* **WHAT THE TASK REQUIRES**
There is one span to output from the data below: the lines starting at the line with "(if bool_decide (min_duration" and ending at the line with "match rows with". Output it exactly, ends included, nothing more.

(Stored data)

>>>>

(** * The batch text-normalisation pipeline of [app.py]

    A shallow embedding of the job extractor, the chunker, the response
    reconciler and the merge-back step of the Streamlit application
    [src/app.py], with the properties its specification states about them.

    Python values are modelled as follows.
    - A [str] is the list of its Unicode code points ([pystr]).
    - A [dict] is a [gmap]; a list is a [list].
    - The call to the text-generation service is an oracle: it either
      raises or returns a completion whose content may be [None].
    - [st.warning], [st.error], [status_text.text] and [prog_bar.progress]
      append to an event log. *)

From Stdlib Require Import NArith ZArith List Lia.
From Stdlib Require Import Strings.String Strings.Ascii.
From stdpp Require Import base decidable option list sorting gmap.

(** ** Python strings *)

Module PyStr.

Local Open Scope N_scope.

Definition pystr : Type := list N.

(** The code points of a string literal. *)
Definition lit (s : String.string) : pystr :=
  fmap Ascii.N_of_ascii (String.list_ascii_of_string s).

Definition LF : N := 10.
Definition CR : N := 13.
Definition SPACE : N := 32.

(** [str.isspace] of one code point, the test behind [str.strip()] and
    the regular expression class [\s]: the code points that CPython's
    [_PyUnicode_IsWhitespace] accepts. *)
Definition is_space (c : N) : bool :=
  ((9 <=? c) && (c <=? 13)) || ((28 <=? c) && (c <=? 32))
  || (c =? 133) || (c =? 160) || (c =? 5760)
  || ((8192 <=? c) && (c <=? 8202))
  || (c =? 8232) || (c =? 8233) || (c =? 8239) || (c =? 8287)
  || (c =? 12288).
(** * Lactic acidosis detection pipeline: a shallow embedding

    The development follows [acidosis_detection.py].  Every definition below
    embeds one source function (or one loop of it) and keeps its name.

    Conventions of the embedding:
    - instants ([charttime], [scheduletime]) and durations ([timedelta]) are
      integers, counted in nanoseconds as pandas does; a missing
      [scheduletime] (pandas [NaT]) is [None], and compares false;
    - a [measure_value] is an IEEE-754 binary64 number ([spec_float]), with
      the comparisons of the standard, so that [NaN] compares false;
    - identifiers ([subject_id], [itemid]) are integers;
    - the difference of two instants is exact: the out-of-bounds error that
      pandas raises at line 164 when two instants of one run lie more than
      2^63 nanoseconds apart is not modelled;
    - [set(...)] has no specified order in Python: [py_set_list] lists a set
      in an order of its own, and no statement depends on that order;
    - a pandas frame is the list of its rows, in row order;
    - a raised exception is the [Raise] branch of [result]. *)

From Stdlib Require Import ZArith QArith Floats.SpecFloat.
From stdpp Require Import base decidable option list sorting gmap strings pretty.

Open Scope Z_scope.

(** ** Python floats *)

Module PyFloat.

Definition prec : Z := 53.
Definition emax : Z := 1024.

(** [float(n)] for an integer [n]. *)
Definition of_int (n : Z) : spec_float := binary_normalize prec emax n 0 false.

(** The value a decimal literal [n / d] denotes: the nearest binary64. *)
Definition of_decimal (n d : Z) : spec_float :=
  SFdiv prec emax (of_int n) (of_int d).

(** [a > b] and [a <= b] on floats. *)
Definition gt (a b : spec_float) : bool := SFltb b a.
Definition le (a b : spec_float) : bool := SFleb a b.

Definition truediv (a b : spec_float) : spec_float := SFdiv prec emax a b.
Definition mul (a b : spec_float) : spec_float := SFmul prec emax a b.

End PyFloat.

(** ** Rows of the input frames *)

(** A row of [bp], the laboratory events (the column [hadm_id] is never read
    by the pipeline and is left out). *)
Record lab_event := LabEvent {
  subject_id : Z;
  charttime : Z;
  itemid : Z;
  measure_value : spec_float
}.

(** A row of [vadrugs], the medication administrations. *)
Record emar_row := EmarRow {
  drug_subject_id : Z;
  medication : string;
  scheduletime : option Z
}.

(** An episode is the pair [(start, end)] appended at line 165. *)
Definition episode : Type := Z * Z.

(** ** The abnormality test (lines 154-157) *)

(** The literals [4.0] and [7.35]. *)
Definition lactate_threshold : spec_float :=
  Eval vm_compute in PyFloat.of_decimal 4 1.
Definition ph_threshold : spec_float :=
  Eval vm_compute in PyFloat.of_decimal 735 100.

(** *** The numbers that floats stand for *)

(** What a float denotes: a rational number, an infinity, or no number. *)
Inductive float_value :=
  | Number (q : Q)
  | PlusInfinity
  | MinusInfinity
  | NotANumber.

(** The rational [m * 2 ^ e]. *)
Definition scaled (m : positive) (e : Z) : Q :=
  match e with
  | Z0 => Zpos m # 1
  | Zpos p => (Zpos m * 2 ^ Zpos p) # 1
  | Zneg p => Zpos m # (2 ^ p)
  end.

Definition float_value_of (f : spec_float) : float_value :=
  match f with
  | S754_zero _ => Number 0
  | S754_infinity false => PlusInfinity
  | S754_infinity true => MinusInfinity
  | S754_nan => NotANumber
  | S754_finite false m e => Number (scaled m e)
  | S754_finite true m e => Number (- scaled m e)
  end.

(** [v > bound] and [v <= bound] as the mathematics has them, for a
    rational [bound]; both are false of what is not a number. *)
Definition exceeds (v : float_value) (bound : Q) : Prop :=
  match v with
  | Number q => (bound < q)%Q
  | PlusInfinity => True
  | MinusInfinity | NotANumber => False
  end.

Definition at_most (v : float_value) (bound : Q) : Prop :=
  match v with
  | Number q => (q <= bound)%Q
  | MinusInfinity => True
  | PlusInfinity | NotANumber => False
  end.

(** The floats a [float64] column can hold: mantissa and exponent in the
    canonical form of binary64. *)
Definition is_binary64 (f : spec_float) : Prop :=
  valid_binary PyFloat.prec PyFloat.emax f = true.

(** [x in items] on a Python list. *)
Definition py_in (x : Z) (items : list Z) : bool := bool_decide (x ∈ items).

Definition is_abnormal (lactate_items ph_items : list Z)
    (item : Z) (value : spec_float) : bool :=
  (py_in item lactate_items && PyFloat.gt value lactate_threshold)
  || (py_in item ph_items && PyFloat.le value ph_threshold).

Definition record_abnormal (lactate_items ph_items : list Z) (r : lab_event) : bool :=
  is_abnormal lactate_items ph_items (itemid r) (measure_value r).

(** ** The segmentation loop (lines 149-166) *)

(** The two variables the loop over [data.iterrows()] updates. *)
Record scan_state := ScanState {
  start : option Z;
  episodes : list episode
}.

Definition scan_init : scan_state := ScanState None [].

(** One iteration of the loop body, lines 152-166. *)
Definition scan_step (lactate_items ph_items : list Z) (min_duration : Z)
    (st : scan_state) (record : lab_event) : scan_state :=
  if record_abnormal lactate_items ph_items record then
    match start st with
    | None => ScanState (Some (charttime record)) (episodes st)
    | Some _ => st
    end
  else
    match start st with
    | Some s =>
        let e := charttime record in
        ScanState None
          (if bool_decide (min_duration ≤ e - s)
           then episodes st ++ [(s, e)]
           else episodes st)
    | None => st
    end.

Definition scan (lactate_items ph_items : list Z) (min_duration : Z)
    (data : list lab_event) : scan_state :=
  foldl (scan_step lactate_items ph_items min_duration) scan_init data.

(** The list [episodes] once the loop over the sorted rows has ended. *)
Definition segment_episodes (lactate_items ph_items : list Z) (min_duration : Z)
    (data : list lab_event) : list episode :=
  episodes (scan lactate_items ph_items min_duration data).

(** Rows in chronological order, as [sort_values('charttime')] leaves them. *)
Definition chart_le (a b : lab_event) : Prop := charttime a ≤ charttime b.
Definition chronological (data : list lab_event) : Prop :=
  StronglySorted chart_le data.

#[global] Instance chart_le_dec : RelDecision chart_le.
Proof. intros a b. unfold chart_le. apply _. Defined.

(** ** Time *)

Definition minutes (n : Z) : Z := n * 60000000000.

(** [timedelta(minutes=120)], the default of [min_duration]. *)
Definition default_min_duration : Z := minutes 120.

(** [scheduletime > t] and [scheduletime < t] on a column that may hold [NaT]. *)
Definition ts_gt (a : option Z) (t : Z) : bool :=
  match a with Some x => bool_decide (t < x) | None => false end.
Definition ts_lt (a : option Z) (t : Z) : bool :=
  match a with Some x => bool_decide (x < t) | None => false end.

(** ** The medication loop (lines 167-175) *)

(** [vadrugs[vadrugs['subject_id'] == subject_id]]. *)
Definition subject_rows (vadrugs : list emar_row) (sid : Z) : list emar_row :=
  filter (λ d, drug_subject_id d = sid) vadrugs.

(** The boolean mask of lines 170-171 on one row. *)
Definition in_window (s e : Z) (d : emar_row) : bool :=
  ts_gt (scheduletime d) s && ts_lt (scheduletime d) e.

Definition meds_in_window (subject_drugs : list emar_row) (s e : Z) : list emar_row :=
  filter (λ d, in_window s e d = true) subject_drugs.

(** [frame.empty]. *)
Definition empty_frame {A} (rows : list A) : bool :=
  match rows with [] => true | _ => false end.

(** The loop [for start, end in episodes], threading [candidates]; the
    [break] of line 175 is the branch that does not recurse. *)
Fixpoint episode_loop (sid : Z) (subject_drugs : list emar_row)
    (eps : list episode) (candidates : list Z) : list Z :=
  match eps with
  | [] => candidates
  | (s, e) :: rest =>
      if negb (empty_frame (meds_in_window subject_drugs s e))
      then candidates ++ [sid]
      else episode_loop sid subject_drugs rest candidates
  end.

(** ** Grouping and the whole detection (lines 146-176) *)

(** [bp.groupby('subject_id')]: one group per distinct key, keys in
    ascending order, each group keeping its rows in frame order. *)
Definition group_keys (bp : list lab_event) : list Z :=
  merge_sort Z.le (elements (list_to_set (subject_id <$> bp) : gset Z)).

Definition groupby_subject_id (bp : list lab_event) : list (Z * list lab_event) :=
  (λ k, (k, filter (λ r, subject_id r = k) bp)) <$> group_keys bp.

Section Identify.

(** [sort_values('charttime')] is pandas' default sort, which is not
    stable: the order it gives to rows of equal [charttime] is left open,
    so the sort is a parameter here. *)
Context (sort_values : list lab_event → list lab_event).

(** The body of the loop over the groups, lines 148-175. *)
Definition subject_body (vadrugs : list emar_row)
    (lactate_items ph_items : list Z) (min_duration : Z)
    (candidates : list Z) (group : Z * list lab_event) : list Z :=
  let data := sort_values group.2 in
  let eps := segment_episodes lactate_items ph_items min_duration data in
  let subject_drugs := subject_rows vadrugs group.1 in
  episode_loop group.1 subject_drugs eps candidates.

<<<<

* **OUTPUT FOR THIS TASK**
          (if bool_decide (min_duration ≤ e - s)
           then episodes st ++ [(s, e)]
           else episodes st)
    | None => st
    end.

Definition scan (lactate_items ph_items : list Z) (min_duration : Z)
    (data : list lab_event) : scan_state :=
  foldl (scan_step lactate_items ph_items min_duration) scan_init data.

(** The list [episodes] once the loop over the sorted rows has ended. *)
Definition segment_episodes (lactate_items ph_items : list Z) (min_duration : Z)
    (data : list lab_event) : list episode :=
  episodes (scan lactate_items ph_items min_duration data).

(** Rows in chronological order, as [sort_values('charttime')] leaves them. *)
Definition chart_le (a b : lab_event) : Prop := charttime a ≤ charttime b.
Definition chronological (data : list lab_event) : Prop :=
  StronglySorted chart_le data.

#[global] Instance chart_le_dec : RelDecision chart_le.
Proof. intros a b. unfold chart_le. apply _. Defined.

(** ** Time *)

Definition minutes (n : Z) : Z := n * 60000000000.

(** [timedelta(minutes=120)], the default of [min_duration]. *)
Definition default_min_duration : Z := minutes 120.

(** [scheduletime > t] and [scheduletime < t] on a column that may hold [NaT]. *)
Definition ts_gt (a : option Z) (t : Z) : bool :=
  match a with Some x => bool_decide (t < x) | None => false end.
Definition ts_lt (a : option Z) (t : Z) : bool :=
  match a with Some x => bool_decide (x < t) | None => false end.

(** ** The medication loop (lines 167-175) *)

(** [vadrugs[vadrugs['subject_id'] == subject_id]]. *)
Definition subject_rows (vadrugs : list emar_row) (sid : Z) : list emar_row :=
  filter (λ d, drug_subject_id d = sid) vadrugs.

(** The boolean mask of lines 170-171 on one row. *)
Definition in_window (s e : Z) (d : emar_row) : bool :=
  ts_gt (scheduletime d) s && ts_lt (scheduletime d) e.

Definition meds_in_window (subject_drugs : list emar_row) (s e : Z) : list emar_row :=
  filter (λ d, in_window s e d = true) subject_drugs.

(** [frame.empty]. *)
Definition empty_frame {A} (rows : list A) : bool :=
  match rows with [] => true | _ => false end.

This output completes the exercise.